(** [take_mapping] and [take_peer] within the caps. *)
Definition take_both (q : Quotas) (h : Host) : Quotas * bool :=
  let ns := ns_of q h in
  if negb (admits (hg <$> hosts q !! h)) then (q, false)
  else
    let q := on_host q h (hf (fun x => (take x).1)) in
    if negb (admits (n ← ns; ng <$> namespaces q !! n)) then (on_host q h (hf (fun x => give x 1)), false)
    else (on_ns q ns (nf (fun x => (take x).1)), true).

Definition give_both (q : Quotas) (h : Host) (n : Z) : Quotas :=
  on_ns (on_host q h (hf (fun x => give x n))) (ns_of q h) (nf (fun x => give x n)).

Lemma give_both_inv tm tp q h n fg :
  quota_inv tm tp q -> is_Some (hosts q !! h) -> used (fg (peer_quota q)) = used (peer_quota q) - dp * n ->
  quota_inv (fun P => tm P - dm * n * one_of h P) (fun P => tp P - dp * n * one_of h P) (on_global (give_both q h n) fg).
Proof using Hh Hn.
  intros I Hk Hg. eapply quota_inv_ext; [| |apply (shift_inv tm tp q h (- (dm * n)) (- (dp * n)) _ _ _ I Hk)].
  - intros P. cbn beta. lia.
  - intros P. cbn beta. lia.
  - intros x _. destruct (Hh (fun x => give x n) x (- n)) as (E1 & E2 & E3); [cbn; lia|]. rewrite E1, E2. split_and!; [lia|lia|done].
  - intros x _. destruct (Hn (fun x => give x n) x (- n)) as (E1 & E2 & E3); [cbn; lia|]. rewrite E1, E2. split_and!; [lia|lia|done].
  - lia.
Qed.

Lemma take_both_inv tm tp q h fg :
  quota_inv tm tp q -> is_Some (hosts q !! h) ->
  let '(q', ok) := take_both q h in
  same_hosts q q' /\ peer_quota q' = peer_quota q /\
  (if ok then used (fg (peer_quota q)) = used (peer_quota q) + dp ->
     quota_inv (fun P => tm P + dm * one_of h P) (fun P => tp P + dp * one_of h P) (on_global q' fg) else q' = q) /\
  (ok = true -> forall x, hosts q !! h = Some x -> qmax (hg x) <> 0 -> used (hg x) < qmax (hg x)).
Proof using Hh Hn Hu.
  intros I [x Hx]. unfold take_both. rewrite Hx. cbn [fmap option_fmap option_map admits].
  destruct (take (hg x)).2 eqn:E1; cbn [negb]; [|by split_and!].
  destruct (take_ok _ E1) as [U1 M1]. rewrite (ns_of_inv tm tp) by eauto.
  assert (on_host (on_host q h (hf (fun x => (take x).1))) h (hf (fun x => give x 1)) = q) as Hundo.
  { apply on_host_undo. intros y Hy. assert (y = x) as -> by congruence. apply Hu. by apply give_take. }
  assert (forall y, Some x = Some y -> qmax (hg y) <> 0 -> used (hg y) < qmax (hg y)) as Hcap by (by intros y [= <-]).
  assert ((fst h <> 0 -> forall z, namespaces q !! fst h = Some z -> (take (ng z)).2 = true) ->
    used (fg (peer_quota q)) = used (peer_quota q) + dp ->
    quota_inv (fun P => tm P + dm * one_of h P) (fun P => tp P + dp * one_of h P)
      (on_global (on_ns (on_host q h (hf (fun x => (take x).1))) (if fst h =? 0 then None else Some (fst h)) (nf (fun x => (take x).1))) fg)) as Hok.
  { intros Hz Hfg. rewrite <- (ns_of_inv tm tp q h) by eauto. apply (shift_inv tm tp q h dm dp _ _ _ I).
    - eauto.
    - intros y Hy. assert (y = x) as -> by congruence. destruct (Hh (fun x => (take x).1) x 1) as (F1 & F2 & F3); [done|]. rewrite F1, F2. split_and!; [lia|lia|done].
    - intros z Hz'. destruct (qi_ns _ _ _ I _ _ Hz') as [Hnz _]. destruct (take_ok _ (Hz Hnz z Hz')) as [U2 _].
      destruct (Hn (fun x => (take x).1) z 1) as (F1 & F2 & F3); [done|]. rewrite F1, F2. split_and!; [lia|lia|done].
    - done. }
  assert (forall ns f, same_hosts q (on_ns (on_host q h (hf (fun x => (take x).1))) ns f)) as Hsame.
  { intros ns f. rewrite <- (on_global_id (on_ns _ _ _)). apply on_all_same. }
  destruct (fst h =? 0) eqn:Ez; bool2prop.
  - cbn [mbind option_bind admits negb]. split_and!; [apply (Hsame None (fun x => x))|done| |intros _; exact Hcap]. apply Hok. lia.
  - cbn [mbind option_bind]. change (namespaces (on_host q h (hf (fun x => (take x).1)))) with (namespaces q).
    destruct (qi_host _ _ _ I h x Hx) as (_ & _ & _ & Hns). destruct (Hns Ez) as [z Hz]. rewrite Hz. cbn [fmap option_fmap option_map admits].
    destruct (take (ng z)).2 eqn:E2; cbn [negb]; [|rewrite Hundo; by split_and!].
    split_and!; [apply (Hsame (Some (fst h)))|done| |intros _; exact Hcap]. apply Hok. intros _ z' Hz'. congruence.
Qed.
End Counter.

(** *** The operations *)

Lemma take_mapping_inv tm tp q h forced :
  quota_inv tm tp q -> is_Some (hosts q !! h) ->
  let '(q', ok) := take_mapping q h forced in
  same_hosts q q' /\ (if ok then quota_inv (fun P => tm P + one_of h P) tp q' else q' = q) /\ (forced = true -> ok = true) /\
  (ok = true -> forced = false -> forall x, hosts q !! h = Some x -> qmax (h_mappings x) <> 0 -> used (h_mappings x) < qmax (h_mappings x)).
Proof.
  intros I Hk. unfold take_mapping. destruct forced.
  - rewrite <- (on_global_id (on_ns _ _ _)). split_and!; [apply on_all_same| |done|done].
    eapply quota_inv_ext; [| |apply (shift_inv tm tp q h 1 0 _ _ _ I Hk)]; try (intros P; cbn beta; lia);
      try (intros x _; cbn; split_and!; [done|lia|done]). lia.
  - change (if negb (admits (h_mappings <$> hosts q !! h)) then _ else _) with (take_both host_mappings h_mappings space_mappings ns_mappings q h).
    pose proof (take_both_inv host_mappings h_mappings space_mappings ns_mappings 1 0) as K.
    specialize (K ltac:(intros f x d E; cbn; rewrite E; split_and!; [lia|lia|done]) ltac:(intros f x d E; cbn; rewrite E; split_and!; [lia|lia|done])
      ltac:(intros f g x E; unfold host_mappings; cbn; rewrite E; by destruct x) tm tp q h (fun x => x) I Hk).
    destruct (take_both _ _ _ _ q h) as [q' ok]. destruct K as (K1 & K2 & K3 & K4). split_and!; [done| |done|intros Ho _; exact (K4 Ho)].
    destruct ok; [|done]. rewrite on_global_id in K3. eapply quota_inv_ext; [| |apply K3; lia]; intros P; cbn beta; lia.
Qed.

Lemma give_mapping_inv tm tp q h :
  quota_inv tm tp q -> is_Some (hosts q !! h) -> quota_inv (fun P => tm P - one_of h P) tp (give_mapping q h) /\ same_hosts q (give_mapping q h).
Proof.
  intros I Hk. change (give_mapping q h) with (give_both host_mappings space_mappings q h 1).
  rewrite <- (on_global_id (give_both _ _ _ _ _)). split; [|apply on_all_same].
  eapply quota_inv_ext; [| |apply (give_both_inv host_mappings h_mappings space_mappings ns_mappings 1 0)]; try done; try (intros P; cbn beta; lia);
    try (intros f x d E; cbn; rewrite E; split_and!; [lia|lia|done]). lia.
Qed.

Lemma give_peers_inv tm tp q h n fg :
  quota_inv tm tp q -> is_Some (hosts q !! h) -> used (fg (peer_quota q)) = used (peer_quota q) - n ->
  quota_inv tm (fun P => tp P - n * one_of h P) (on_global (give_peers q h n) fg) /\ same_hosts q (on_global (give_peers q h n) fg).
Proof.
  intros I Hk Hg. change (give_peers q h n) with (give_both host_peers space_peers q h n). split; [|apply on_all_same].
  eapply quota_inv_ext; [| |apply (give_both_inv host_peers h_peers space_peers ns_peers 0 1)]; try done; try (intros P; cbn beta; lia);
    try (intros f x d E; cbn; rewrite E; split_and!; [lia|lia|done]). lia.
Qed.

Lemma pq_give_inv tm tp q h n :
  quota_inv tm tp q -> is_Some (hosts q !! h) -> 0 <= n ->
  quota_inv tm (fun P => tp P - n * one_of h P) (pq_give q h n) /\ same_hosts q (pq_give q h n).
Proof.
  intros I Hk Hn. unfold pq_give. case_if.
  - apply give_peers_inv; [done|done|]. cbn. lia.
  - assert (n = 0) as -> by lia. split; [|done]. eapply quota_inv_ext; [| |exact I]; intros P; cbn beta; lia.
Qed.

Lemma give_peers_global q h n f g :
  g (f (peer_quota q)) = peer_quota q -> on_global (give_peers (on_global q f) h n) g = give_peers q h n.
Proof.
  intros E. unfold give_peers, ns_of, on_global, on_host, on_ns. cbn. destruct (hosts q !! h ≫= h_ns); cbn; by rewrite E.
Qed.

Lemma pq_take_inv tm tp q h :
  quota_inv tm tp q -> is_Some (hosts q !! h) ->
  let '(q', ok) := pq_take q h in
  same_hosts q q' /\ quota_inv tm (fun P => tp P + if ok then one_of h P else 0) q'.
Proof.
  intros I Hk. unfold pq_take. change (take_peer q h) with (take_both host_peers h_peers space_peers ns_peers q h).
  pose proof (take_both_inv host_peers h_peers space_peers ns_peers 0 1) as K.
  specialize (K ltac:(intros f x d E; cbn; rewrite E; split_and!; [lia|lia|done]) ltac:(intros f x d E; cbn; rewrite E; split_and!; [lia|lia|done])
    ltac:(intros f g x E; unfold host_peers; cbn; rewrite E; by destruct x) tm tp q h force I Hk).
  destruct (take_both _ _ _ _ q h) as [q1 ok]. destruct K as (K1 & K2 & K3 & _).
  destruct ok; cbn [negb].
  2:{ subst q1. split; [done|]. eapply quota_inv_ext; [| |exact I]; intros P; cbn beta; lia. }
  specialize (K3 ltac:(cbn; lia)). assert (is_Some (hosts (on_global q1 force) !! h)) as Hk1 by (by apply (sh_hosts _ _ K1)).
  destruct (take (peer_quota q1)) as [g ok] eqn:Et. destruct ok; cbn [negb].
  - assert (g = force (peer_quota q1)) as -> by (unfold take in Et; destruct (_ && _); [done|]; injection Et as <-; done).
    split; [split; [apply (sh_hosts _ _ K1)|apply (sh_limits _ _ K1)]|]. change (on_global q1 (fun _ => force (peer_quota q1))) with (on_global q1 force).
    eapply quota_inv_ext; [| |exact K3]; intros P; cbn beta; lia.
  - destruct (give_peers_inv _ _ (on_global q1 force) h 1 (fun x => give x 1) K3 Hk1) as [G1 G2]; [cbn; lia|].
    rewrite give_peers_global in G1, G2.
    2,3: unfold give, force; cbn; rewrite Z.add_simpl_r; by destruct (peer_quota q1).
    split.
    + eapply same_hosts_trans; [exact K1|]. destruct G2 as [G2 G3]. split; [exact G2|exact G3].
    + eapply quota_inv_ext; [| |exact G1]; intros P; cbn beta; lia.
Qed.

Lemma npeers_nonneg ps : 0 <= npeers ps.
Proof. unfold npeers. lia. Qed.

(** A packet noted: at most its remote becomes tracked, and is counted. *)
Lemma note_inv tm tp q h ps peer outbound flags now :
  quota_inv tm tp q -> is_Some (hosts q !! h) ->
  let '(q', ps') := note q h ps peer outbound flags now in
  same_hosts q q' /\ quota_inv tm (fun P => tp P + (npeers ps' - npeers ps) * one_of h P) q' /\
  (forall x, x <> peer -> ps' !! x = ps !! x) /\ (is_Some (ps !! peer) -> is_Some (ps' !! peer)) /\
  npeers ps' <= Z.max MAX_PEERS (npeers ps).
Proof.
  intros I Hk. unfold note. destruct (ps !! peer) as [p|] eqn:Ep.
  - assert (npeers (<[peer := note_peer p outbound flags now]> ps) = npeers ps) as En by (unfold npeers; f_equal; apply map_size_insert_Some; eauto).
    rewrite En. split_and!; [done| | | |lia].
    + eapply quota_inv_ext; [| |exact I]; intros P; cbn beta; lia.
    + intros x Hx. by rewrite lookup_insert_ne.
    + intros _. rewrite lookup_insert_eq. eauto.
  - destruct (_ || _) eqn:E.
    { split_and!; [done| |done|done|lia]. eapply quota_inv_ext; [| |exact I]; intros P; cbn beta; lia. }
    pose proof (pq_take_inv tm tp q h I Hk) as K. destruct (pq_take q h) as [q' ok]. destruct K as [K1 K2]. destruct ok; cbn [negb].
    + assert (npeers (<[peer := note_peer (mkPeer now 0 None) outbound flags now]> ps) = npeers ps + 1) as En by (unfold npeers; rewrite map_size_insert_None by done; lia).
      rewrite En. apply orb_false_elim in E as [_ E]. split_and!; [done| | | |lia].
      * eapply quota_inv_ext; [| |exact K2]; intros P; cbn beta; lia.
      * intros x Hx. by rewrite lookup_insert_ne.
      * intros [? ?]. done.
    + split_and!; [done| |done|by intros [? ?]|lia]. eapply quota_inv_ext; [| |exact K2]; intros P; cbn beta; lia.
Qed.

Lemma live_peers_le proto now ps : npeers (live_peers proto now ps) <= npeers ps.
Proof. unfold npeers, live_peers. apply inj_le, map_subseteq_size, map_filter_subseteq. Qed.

--

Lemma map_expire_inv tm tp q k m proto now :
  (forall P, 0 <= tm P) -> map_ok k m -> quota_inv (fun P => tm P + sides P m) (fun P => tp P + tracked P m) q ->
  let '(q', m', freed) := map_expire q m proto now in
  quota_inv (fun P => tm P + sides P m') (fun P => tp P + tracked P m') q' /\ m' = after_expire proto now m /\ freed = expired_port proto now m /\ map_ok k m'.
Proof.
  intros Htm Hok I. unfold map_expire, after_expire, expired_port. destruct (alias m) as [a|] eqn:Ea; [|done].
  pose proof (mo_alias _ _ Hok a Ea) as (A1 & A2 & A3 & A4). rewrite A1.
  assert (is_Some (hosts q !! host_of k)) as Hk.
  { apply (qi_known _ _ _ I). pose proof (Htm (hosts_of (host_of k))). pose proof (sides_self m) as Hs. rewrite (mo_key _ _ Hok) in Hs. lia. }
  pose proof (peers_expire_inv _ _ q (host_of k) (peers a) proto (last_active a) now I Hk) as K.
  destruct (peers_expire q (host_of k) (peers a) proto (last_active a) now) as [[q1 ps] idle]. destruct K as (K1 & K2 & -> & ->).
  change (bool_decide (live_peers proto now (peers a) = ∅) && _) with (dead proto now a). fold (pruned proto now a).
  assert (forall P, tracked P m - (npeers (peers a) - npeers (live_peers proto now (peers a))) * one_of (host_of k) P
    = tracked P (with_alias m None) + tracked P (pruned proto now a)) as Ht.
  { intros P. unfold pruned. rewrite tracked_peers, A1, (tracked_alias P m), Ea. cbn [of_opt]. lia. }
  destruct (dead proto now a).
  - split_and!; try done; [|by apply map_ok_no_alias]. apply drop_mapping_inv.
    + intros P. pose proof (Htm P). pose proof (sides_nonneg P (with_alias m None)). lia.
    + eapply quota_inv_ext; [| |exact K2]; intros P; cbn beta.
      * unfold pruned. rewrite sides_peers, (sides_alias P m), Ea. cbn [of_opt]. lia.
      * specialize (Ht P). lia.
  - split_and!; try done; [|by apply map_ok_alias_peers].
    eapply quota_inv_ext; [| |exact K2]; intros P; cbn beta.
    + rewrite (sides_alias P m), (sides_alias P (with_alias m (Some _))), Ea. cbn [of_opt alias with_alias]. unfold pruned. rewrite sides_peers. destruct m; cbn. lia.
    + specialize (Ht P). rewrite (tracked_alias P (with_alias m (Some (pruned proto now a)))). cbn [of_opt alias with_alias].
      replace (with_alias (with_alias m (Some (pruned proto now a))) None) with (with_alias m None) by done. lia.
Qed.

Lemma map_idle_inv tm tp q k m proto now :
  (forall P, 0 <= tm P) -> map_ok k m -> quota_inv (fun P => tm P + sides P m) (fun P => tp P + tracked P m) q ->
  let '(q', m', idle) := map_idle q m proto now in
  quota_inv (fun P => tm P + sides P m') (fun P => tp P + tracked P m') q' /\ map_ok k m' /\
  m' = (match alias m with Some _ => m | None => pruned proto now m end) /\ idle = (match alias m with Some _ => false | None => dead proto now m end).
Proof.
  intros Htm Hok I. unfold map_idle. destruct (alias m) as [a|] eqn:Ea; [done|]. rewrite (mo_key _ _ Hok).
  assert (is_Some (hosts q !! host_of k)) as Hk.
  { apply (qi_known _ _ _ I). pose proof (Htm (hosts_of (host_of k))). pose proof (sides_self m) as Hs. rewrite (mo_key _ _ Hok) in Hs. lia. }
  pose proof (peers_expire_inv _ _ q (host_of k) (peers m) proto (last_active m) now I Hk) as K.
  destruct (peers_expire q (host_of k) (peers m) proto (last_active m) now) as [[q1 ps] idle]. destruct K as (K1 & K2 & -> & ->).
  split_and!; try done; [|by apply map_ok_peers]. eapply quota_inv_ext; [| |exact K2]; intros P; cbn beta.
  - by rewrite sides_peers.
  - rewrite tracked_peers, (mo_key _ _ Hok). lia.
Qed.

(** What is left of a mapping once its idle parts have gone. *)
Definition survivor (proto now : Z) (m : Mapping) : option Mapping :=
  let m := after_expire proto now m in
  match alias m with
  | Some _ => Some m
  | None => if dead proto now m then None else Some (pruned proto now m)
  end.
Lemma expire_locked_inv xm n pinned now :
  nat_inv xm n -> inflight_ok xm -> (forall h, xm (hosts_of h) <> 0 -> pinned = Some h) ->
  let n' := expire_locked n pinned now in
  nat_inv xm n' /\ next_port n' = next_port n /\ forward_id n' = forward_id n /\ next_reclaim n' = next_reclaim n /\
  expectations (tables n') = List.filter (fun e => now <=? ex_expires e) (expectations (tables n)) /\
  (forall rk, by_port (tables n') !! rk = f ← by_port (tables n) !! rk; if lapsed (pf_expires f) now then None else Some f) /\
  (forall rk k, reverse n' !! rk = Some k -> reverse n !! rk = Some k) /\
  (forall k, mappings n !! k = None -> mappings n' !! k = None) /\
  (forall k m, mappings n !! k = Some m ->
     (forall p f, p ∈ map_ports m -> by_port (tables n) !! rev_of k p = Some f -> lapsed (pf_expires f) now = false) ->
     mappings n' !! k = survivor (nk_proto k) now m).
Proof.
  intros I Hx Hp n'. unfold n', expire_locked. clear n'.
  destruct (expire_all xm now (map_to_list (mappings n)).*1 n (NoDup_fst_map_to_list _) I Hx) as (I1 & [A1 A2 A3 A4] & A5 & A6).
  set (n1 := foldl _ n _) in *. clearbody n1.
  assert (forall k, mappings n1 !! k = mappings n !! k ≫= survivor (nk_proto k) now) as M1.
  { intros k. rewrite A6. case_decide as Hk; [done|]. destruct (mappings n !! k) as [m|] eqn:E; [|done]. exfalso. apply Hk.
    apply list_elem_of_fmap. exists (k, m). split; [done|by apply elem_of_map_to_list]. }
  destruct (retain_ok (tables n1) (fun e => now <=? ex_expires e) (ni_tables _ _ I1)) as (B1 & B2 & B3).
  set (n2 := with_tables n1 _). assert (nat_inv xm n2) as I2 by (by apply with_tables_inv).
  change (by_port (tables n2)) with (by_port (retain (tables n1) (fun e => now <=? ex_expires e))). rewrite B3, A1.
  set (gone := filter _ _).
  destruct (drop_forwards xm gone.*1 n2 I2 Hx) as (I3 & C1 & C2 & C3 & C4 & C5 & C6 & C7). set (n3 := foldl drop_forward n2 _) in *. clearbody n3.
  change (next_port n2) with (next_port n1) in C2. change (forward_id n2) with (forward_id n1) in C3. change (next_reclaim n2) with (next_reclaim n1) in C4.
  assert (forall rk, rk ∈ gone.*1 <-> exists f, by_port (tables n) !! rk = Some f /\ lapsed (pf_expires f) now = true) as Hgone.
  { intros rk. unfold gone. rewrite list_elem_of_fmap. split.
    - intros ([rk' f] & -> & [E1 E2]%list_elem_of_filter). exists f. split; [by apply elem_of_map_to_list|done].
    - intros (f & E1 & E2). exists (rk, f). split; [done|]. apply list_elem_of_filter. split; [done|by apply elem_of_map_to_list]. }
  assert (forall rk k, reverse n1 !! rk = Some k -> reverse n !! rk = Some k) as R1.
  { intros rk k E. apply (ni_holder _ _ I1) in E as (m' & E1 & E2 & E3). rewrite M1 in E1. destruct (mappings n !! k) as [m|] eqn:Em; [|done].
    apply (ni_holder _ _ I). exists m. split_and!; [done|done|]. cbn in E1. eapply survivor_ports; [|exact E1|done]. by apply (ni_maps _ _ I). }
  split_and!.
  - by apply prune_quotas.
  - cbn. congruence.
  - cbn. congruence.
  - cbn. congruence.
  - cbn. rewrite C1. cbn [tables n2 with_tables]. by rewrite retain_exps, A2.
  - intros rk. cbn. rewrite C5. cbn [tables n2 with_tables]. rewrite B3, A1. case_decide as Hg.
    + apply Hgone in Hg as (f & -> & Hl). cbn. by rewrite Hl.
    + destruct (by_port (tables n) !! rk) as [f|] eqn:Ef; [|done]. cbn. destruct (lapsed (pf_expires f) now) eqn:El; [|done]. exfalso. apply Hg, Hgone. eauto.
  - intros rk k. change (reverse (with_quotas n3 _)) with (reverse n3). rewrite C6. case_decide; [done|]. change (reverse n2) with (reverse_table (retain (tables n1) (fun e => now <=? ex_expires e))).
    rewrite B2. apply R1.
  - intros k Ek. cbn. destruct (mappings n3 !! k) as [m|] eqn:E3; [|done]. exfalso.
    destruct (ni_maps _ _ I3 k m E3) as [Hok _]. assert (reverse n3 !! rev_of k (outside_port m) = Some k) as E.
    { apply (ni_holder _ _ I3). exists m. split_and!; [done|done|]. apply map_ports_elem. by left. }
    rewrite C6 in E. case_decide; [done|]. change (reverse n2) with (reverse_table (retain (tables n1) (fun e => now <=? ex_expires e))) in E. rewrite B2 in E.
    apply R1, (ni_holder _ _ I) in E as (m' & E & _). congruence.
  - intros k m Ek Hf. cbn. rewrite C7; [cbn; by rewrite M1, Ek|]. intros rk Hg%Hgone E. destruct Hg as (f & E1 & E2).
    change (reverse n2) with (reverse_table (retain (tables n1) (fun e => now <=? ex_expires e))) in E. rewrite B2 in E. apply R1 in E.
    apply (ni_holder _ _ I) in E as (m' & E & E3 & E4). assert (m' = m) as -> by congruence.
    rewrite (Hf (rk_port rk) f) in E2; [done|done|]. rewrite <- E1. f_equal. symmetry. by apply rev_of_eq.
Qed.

* * *

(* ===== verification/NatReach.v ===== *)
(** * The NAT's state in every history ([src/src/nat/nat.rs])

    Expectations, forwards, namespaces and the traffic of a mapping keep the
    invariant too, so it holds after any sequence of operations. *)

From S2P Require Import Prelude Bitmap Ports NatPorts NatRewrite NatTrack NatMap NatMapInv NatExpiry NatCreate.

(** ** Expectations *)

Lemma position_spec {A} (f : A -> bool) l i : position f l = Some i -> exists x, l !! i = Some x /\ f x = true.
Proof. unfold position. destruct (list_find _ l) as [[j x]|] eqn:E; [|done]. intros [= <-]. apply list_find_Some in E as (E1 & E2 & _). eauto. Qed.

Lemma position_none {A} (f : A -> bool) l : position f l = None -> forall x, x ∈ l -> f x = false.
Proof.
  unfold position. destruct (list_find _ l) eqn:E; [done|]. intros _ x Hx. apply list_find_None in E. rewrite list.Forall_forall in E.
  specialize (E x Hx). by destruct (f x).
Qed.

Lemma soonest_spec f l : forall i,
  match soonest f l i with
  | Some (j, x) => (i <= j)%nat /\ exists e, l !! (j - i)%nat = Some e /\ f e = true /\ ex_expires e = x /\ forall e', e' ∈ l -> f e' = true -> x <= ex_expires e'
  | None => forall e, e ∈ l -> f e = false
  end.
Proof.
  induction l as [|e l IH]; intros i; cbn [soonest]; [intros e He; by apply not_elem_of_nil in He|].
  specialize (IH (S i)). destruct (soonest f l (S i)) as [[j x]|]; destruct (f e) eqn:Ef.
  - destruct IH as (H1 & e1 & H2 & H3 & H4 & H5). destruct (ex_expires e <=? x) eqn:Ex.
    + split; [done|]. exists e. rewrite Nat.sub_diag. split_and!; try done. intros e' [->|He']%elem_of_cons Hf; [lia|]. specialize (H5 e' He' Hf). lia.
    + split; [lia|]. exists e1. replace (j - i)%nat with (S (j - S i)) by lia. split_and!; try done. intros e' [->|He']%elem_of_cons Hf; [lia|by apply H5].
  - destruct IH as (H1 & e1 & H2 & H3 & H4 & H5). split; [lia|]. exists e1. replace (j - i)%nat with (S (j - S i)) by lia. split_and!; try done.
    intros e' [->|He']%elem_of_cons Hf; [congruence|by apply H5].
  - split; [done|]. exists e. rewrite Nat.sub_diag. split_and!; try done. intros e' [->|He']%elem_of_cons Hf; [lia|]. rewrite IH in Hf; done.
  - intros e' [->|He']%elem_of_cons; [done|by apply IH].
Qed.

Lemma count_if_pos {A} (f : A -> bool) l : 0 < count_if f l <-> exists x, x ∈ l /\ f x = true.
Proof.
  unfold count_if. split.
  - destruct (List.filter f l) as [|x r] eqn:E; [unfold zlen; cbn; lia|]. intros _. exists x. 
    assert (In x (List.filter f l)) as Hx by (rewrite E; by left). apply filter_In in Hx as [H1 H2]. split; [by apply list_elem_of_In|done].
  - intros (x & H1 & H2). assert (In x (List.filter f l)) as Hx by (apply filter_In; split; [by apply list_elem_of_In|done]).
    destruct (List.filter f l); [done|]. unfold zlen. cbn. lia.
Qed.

**Exercise requirements:** Both end lines included, restate word for word the lines above from the line with "(** What is" to the line with "nat_inv xm n ->", and nothing else.

**Result for this exercise:**
(** What is left of a mapping once its idle parts have gone. *)
Definition survivor (proto now : Z) (m : Mapping) : option Mapping :=
  let m := after_expire proto now m in
  match alias m with
  | Some _ => Some m
  | None => if dead proto now m then None else Some (pruned proto now m)
  end.
Lemma expire_locked_inv xm n pinned now :
  nat_inv xm n -> inflight_ok xm -> (forall h, xm (hosts_of h) <> 0 -> pinned = Some h) ->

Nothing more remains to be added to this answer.